◆ Brief
Copy every line that contains the string "else" from the entries below.

--- Record excerpts Enclosed Below ---

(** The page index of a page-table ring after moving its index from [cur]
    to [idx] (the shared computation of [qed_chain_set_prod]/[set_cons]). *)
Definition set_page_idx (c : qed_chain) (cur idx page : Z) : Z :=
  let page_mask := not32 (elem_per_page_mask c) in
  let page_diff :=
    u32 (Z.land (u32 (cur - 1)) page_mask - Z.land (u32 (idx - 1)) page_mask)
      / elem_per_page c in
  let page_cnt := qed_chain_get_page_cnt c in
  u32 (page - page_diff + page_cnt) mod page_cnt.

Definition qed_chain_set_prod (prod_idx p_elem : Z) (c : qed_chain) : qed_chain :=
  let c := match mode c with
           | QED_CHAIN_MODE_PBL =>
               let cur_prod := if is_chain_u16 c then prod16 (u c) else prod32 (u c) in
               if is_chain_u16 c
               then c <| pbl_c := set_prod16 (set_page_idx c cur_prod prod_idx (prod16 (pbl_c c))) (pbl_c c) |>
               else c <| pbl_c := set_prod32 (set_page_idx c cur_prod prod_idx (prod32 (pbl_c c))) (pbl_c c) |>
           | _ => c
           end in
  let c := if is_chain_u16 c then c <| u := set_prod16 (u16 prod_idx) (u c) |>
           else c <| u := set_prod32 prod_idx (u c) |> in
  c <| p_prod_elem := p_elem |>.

--- End of Enclosed Record excerpts ---

◆ Output of the task
               let cur_prod := if is_chain_u16 c then prod16 (u c) else prod32 (u c) in
               else c <| pbl_c := set_prod32 (set_page_idx c cur_prod prod_idx (prod32 (pbl_c c))) (pbl_c c) |>
           else c <| u := set_prod32 prod_idx (u c) |> in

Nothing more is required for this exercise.